Ali was an illiterate shoemaker, a tall, solid and tough teenager. Clumsy but confident and comfortable in his own skin, he was a few years older than us but most of the kids were cool with him hanging around. However, unlike the bunch of uniformed boys and girls who walked to school every morning, Ali measured his mammoth steps up to the street corner, waiting impatiently until the slim Nelofer, and her petite sister, walked by on their way to school. Ali’s day didn’t start until Nelofer marched past him in her blue-and-white uniform. Only then would he disappear behind the dark tinted glass of the shoe shop to sniff sheep skin, faux leather and petrochemical solutions all day. His illiteracy didn’t bother him. Whenever the kids teased him about it, he just laughed their laughs. I make shoes so you idiots can walk to school.

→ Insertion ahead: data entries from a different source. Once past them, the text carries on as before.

Lemma filtering_law_witness :
  decodes (E := Concrete.env_mixed) (db_pairs Concrete.db_mixed)
          (map snd Concrete.table_mixed) /\
  GoInt.len (db_pairs Concrete.db_mixed) <= GoInt.max_int /\
  (exists lg,
     load (E := Concrete.env_mixed) false (db_pairs Concrete.db_mixed) =
       inr (mkLoadState
              [Concrete.response 200 "Welcome" "shots/a.png" [mkHeader "Server" "nginx"];
               Concrete.response 299 "" "shots/c.png"
                 [mkHeader "X-Id" "7"; mkHeader "SERVER" "Apache"]]
              2 lg)) /\
  (exists lg,
     load (E := Concrete.env_mixed) true (db_pairs Concrete.db_mixed) =
       inr (mkLoadState (map snd Concrete.table_mixed) 0 lg)).
Proof.
  assert (Hd : decodes (E := Concrete.env_mixed) (db_pairs Concrete.db_mixed)
                       (map snd Concrete.table_mixed))
    by (repeat constructor).
  assert (Hmax : GoInt.len (db_pairs Concrete.db_mixed) <= GoInt.max_int)
    by (vm_compute; discriminate).
  destruct (filtering_law Concrete.env_mixed _ _ Hd Hmax)
    as (Hkept & _ & _ & Hall & _).
  split; [exact Hd | split; [exact Hmax | split; [exact Hkept | exact Hall]]].
Defined.

(** C6 (placeholder), as the code has it.  A loaded record carries the
    placeholder exactly when [os.Stat] answers "does not exist"; on any
    other answer, success or another error, the record keeps its path and
    all its other fields, nothing is reported and the load goes on: a
    store whose values all decode is loaded in full, with no log call at
    error or fatal level. *)
Theorem placeholder_law (E : Env) (pairs : list (string * string))
    (ds : list HTTResponse) :
  decodes pairs ds ->
  GoInt.len pairs <= GoInt.max_int ->
  (forall d,
     (os_Stat (ScreenshotFile d) = StatNotExist ->
      ScreenshotFile (placeholder_or_keep d) = PlaceHolderImage) /\
     (os_Stat (ScreenshotFile d) <> StatNotExist ->
      placeholder_or_keep d = d) /\
     URL (placeholder_or_keep d) = URL d /\
     FinalURL (placeholder_or_keep d) = FinalURL d /\
     ResponseCode (placeholder_or_keep d) = ResponseCode d /\
     PageTitle (placeholder_or_keep d) = PageTitle d /\
     Headers (placeholder_or_keep d) = Headers d) /\
  (exists lg,
     load true pairs = inr (mkLoadState (map placeholder_or_keep ds) 0 lg) /\
     filter is_failure_call lg = []).
Proof.
  intros Hd Hmax. split.
  - intros d. unfold placeholder_or_keep, check_screenshot.
    destruct (os_Stat (ScreenshotFile d)); simpl;
      repeat split; intros; try reflexivity; congruence.
  - destruct (load_decoded true pairs ds Hd Hmax) as (lg & Hrun & Hq).
    exists lg. simpl in Hrun.
    rewrite filter_all_true, filter_all_false in Hrun. split; assumption.
Qed.

Lemma placeholder_law_witness :
  decodes (E := Concrete.env_denied) (db_pairs Concrete.db_mixed)
          (map snd Concrete.table_mixed) /\
  GoInt.len (db_pairs Concrete.db_mixed) <= GoInt.max_int /\
  (exists lg,
     load (E := Concrete.env_denied) true (db_pairs Concrete.db_mixed) =
       inr (mkLoadState
              [Concrete.response 200 "Welcome" "shots/a.png" [mkHeader "Server" "nginx"];
               Concrete.response 301 "Moved" "shots/b.png" [];
               set_ScreenshotFile
                 (Concrete.response 299 "" "shots/c.png"
                    [mkHeader "X-Id" "7"; mkHeader "SERVER" "Apache"])
                 Concrete.placeholder;
               Concrete.response 500 "" "shots/d.png" []]
              0 lg) /\
     filter is_failure_call lg = []).
Proof.
  assert (Hd : decodes (E := Concrete.env_denied) (db_pairs Concrete.db_mixed)
                       (map snd Concrete.table_mixed))
    by (repeat constructor).
  assert (Hmax : GoInt.len (db_pairs Concrete.db_mixed) <= GoInt.max_int)
    by (vm_compute; discriminate).
  destruct (placeholder_law Concrete.env_denied _ _ Hd Hmax) as (_ & Hload).
  split; [exact Hd | split; [exact Hmax | exact Hload]].
Defined.

(** C6 as the spec states it fails: the probe of [shots/a.png] ends in
    "permission denied", yet the run returns normally with no log call at
    error or fatal level, and the record is rendered as if its file were
    there. *)
Lemma stat_failure_not_surfaced :
  @os_Stat Concrete.env_denied "shots/a.png" = StatFailed "permission denied" /\
  exists o,
    Run (E := Concrete.env_denied) 10 Concrete.db_mixed 40 true = Some o /\
    out_exit o = ExitReturn /\
    filter is_failure_call (out_log o) = [] /\
    map ScreenshotFile
        (List.concat (map (fun r => ScreenShots (run_data r)) (out_pages o))) =
      ["d.png"; Concrete.placeholder; "b.png"; "a.png"].
Proof.
  split; [reflexivity|].
  eexists. split; [vm_compute; reflexivity|].
  repeat split.
Qed.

Nelofer was a senior student, her sister a junior. They accompanied each other to school each dry morning and back home every hot and baking afternoon. Every now and then, whenever the younger sister couldn’t, Nelofer made a shushed and rushed run to one of the shops in the main street to buy bread, a soap bar or a milk pack, because her parents had only one boy, an infant too young to run errands. Otherwise Nelofer remained indoors like her little sister, just like their mother, confined in their dungeon mud dwelling indefinitely. Veiled and suffocating whenever outdoors, all women covered themselves from men as well as the murky, sand-spitting, unsealed, backstreets of the barren Mariabad. Shy of sunshine, covered like clouded sky, Nelofer stared at the soil whenever she walked in the street. As if it was a sin, or a crime, to look up at the mighty sun, to breathe, to live.

When I read Nelofer’s letter to Ali, he ran up ten yards carrying me on his yak-like shoulders. The rough and rugged-handed kid who couldn’t scribble down the three letters of his own disyllable name, who couldn’t fly a kite, fold a paper plane or hold a cricket bat; that Ali had landed a girlfriend because the soil-gazing, naive Nelofer responded. Ali horsed around in circles, laughing, his long arms wide open like two wings of an airplane. The summer sun had brushed out the lightly scattered afternoon clouds in crimson and scarlet and maroon against the mercury mountains that castled Quetta city. The silvery hilltops glowed in a golden haze as a group of scavengers serenely surveyed the earthlings, dancing like dervishes, wings and will intact, round and round, circling one another in the spectrum of light. Down below, between heaven and earth, in that narrow, unsealed alleyway, unaware of the world around and above him, earthling Ali could not help galloping in the dirt, dancing with the dust particles, and laughing over the capacity of his camel-sized lungs. The kids were clean-bowled, stunned like fallen stumps. That was the first day we abandoned a game of cricket. Ali and Nelofer’s love-ship took off. So did our friendship.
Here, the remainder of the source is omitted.